Description of the task:
Going down the data below, set down exactly the line with "Lemma eof_loop_kept fuel" and each line after it through the line with "Proof. done. Qed."; no other lines.

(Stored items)
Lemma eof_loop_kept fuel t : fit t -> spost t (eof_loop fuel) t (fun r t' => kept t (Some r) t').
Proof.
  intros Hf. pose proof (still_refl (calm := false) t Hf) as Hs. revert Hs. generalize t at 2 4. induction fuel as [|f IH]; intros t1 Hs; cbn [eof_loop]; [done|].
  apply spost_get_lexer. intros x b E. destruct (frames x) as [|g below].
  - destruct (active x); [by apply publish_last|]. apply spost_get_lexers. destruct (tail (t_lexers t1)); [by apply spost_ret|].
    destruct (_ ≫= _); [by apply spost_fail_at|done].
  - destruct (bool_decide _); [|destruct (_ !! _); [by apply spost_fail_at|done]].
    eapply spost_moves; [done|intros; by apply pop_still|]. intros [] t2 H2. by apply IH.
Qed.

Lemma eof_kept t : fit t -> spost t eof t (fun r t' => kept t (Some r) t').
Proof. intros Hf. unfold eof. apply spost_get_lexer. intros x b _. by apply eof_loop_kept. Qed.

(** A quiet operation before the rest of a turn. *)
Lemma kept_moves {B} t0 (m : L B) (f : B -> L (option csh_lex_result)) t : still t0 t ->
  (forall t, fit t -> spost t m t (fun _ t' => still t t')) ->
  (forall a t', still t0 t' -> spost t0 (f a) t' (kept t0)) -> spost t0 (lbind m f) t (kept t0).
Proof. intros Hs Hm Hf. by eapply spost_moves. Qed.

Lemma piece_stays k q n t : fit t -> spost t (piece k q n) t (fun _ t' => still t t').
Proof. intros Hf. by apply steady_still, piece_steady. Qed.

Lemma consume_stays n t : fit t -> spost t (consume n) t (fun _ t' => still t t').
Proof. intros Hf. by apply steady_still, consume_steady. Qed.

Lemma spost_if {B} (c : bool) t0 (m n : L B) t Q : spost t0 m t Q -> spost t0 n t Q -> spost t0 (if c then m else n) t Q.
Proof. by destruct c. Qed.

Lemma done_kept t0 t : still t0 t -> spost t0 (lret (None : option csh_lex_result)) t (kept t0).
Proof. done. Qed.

...

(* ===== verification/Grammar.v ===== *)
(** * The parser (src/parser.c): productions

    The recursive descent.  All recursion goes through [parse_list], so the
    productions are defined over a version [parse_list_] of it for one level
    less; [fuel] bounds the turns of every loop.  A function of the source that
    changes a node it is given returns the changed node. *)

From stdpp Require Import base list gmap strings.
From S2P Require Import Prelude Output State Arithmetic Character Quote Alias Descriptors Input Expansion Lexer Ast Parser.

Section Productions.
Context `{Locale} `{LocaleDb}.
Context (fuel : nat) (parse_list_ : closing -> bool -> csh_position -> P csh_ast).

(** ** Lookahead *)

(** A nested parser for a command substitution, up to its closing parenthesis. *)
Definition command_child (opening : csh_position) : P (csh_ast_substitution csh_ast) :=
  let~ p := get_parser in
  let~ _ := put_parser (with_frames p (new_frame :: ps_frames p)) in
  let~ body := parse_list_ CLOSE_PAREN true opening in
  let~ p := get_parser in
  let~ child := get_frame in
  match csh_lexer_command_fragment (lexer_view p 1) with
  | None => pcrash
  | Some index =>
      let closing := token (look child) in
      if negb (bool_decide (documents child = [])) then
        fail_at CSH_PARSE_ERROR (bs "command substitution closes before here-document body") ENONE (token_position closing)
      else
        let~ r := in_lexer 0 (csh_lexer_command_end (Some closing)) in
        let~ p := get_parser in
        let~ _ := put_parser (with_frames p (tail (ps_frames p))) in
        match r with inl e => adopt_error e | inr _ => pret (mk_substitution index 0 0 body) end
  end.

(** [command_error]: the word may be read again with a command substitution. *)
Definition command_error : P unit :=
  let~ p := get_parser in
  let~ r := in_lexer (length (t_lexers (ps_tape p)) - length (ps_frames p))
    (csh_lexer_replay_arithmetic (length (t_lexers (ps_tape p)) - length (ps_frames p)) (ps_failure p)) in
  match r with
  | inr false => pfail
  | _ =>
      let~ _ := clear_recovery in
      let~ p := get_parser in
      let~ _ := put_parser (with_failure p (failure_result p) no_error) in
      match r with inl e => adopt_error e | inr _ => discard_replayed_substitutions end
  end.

Expected output:
Lemma eof_loop_kept fuel t : fit t -> spost t (eof_loop fuel) t (fun r t' => kept t (Some r) t').
Proof.
  intros Hf. pose proof (still_refl (calm := false) t Hf) as Hs. revert Hs. generalize t at 2 4. induction fuel as [|f IH]; intros t1 Hs; cbn [eof_loop]; [done|].
  apply spost_get_lexer. intros x b E. destruct (frames x) as [|g below].
  - destruct (active x); [by apply publish_last|]. apply spost_get_lexers. destruct (tail (t_lexers t1)); [by apply spost_ret|].
    destruct (_ ≫= _); [by apply spost_fail_at|done].
  - destruct (bool_decide _); [|destruct (_ !! _); [by apply spost_fail_at|done]].
    eapply spost_moves; [done|intros; by apply pop_still|]. intros [] t2 H2. by apply IH.
Qed.

Lemma eof_kept t : fit t -> spost t eof t (fun r t' => kept t (Some r) t').
Proof. intros Hf. unfold eof. apply spost_get_lexer. intros x b _. by apply eof_loop_kept. Qed.

(** A quiet operation before the rest of a turn. *)
Lemma kept_moves {B} t0 (m : L B) (f : B -> L (option csh_lex_result)) t : still t0 t ->
  (forall t, fit t -> spost t m t (fun _ t' => still t t')) ->
  (forall a t', still t0 t' -> spost t0 (f a) t' (kept t0)) -> spost t0 (lbind m f) t (kept t0).
Proof. intros Hs Hm Hf. by eapply spost_moves. Qed.

Lemma piece_stays k q n t : fit t -> spost t (piece k q n) t (fun _ t' => still t t').
Proof. intros Hf. by apply steady_still, piece_steady. Qed.

Lemma consume_stays n t : fit t -> spost t (consume n) t (fun _ t' => still t t').
Proof. intros Hf. by apply steady_still, consume_steady. Qed.

Lemma spost_if {B} (c : bool) t0 (m n : L B) t Q : spost t0 m t Q -> spost t0 n t Q -> spost t0 (if c then m else n) t Q.
Proof. by destruct c. Qed.

Lemma done_kept t0 t : still t0 t -> spost t0 (lret (None : option csh_lex_result)) t (kept t0).
Proof. done. Qed.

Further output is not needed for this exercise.